• _Work task_: Look below for the lines from the one with "(** The tables" to the one with "ctype_b c = class_bits c /\", and copy exactly those lines, both ends included.

• _Records to process_:
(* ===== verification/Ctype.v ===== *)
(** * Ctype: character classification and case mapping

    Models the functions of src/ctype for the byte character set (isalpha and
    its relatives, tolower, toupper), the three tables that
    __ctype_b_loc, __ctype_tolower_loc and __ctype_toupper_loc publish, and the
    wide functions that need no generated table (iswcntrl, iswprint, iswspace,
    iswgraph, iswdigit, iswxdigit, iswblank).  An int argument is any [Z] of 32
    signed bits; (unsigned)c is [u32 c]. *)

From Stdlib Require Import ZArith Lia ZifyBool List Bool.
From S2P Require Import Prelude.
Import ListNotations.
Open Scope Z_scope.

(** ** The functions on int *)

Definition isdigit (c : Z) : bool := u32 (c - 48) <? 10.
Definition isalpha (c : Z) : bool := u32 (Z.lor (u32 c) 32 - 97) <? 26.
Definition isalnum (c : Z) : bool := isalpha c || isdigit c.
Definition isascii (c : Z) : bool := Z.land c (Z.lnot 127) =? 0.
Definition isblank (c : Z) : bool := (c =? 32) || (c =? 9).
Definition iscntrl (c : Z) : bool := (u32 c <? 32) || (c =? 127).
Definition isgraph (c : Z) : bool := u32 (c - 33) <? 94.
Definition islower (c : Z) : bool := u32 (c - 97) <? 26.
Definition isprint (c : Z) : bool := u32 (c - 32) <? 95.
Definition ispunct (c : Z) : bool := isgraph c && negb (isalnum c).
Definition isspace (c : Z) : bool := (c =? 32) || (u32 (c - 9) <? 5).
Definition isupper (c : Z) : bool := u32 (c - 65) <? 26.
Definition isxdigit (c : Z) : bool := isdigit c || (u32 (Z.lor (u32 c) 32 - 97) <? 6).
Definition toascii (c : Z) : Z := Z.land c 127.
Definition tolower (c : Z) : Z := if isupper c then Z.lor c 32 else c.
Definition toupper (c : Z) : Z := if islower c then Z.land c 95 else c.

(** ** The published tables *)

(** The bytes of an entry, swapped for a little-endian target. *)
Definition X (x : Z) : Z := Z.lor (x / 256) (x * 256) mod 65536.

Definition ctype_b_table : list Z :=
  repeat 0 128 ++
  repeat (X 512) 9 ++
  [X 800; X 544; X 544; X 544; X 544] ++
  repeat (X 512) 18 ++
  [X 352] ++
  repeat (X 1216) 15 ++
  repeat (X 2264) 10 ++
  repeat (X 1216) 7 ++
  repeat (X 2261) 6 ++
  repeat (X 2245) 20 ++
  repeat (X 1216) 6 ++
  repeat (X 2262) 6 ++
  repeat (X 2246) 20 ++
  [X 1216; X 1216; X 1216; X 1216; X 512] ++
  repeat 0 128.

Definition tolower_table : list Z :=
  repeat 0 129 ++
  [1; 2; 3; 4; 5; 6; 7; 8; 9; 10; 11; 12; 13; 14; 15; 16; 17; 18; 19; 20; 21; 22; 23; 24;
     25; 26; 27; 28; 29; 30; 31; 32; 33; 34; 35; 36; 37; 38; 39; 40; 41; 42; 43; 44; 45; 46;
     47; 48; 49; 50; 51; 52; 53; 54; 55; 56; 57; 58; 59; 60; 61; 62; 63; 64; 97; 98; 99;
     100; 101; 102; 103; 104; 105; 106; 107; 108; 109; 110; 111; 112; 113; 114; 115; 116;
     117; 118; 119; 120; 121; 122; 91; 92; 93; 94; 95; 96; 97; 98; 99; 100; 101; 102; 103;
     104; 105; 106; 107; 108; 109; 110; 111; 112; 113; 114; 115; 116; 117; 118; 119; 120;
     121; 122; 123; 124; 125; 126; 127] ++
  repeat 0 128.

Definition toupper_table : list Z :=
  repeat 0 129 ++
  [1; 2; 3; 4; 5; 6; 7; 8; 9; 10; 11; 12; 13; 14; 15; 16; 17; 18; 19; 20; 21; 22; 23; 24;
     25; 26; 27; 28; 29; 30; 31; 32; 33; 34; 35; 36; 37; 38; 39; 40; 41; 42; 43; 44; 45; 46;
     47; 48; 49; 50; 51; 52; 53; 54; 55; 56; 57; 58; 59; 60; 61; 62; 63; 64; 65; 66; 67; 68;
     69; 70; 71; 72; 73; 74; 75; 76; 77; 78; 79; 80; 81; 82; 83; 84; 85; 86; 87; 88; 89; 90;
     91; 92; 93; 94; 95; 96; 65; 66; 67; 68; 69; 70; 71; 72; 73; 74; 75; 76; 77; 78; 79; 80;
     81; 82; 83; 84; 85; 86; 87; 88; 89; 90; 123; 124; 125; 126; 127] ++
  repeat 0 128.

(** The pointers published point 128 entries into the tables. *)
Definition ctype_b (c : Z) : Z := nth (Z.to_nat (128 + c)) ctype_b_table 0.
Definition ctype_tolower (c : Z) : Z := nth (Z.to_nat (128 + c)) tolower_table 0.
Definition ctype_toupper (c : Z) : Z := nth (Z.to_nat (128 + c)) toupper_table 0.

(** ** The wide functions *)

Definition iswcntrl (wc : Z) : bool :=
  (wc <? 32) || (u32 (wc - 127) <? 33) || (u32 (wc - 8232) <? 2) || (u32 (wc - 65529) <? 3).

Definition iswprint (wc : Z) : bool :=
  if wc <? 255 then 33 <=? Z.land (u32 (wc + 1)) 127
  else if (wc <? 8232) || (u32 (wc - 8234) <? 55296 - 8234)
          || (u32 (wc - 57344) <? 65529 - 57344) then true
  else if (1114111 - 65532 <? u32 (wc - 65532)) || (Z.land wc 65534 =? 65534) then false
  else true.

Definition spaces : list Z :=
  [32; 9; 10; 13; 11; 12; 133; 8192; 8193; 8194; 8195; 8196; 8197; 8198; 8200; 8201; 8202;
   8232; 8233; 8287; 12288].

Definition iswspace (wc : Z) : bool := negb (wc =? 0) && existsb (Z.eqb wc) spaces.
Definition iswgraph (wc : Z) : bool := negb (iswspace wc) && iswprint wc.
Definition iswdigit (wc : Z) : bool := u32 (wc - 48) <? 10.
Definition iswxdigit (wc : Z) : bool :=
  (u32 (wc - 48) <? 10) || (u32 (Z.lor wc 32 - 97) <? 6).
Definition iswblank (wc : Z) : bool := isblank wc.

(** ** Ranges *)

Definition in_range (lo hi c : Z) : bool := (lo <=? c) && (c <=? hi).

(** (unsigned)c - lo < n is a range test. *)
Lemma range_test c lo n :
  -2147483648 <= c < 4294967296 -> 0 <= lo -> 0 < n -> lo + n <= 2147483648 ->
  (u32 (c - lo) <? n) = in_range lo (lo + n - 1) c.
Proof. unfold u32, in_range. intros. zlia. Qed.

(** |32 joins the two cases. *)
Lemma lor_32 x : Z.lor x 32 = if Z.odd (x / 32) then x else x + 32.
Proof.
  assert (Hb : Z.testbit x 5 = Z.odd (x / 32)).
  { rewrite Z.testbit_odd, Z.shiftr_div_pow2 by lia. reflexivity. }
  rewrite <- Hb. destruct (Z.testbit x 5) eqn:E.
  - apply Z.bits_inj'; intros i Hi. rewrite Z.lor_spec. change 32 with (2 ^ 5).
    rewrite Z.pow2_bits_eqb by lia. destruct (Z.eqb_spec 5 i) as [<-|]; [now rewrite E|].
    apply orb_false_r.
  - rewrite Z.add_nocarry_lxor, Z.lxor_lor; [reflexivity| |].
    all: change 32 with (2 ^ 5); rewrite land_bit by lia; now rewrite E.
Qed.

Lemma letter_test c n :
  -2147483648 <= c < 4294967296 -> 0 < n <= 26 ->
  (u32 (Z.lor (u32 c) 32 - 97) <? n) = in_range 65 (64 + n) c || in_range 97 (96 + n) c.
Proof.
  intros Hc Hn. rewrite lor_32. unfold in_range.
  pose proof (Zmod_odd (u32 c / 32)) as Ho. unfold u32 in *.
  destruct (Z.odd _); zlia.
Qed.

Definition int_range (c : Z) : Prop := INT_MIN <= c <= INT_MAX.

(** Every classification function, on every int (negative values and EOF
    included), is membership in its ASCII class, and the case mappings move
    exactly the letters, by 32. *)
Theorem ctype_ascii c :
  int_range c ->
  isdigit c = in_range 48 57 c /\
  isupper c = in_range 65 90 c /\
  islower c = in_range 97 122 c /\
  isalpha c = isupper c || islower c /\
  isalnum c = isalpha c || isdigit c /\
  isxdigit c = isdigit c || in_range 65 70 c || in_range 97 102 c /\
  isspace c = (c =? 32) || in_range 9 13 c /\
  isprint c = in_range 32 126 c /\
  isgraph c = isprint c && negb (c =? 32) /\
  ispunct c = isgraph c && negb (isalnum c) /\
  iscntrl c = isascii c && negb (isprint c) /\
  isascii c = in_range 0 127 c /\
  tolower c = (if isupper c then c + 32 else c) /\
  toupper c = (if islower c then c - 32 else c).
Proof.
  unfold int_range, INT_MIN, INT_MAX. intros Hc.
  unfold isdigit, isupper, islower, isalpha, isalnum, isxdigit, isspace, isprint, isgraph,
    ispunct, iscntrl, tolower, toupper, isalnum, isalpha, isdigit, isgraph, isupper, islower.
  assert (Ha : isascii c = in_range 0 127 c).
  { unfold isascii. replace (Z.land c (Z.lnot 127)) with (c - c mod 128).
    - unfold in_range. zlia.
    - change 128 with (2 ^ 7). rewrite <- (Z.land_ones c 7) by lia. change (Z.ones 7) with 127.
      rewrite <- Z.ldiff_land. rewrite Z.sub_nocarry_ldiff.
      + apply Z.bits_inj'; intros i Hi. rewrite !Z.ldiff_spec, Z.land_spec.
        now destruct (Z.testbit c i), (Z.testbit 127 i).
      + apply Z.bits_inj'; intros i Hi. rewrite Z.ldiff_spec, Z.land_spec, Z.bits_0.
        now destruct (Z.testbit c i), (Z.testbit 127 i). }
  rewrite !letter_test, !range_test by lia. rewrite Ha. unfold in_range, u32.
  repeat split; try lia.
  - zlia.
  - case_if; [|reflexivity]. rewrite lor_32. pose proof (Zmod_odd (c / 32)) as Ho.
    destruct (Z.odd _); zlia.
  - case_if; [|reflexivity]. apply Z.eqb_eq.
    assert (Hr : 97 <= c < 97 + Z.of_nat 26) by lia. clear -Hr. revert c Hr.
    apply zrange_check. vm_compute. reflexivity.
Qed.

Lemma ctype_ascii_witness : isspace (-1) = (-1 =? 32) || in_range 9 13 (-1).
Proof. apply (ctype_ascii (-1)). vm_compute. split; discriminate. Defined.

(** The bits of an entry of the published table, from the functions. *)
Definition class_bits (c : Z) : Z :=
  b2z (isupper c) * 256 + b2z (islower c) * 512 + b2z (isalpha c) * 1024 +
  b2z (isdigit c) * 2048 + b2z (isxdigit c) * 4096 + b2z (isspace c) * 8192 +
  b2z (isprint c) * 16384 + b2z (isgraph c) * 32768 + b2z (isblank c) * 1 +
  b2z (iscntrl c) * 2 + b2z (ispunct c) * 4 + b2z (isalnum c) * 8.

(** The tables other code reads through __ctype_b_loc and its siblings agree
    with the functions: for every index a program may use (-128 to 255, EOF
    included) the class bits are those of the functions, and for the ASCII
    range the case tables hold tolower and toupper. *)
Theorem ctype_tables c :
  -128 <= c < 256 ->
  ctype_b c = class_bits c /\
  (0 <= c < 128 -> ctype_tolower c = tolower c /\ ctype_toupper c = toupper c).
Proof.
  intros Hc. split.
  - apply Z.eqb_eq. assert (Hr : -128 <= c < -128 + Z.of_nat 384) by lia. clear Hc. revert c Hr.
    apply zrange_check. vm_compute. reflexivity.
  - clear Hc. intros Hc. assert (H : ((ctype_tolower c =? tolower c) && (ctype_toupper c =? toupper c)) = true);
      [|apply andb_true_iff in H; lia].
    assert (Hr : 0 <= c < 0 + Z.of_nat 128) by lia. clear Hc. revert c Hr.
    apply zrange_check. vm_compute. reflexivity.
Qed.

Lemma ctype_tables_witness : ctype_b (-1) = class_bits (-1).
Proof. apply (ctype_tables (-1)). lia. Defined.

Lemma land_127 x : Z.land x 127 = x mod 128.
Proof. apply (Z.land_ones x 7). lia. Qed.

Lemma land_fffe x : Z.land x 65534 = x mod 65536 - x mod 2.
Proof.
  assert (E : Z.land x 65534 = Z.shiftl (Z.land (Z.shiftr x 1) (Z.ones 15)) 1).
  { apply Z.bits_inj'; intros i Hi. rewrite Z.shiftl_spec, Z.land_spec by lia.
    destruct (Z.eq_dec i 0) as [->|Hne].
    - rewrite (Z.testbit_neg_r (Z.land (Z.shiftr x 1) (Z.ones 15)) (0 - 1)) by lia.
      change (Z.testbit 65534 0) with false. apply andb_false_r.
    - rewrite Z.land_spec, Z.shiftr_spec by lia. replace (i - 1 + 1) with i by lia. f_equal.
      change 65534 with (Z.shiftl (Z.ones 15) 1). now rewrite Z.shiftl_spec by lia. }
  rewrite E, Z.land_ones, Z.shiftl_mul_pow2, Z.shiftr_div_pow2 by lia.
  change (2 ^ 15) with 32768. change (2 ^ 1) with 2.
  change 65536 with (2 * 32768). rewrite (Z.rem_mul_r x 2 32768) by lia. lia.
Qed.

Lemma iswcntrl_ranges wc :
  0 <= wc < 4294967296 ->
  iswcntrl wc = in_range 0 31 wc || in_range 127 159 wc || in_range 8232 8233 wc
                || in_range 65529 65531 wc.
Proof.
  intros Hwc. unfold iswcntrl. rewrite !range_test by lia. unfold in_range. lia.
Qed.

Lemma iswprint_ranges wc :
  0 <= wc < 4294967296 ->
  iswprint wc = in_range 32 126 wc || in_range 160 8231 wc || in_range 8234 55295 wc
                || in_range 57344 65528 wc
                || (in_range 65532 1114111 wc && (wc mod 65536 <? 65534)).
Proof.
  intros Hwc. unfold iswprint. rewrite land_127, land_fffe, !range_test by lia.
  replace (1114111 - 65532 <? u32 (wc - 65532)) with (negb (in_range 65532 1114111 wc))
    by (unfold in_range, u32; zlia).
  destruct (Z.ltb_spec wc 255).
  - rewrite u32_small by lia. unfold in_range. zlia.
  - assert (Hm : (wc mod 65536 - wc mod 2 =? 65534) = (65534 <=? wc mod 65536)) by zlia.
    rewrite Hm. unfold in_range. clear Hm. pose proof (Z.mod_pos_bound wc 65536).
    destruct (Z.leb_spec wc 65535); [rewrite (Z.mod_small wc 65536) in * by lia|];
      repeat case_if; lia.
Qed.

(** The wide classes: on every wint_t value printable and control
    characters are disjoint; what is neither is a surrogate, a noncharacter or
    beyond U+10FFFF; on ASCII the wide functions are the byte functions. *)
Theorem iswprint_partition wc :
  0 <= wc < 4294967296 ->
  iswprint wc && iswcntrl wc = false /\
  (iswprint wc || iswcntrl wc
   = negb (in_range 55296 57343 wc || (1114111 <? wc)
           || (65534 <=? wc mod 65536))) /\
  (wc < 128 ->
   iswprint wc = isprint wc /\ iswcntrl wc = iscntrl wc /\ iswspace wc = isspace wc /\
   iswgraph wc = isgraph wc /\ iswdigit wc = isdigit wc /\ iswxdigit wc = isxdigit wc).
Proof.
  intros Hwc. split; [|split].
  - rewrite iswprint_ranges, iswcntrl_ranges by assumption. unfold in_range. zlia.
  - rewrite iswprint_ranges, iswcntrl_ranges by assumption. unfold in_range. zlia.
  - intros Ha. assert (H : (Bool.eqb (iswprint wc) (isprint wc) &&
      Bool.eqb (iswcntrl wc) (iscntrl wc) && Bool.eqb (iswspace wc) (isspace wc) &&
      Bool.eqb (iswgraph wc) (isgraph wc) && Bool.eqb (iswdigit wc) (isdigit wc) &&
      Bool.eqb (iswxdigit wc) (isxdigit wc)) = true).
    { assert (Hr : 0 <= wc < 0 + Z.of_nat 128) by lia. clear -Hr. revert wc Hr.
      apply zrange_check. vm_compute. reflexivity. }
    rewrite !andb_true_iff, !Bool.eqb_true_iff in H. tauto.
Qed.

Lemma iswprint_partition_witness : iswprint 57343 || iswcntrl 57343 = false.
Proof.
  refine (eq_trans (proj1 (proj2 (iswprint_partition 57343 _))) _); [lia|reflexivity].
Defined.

• _Your response_:
(** The tables other code reads through __ctype_b_loc and its siblings agree
    with the functions: for every index a program may use (-128 to 255, EOF
    included) the class bits are those of the functions, and for the ASCII
    range the case tables hold tolower and toupper. *)
Theorem ctype_tables c :
  -128 <= c < 256 ->
  ctype_b c = class_bits c /\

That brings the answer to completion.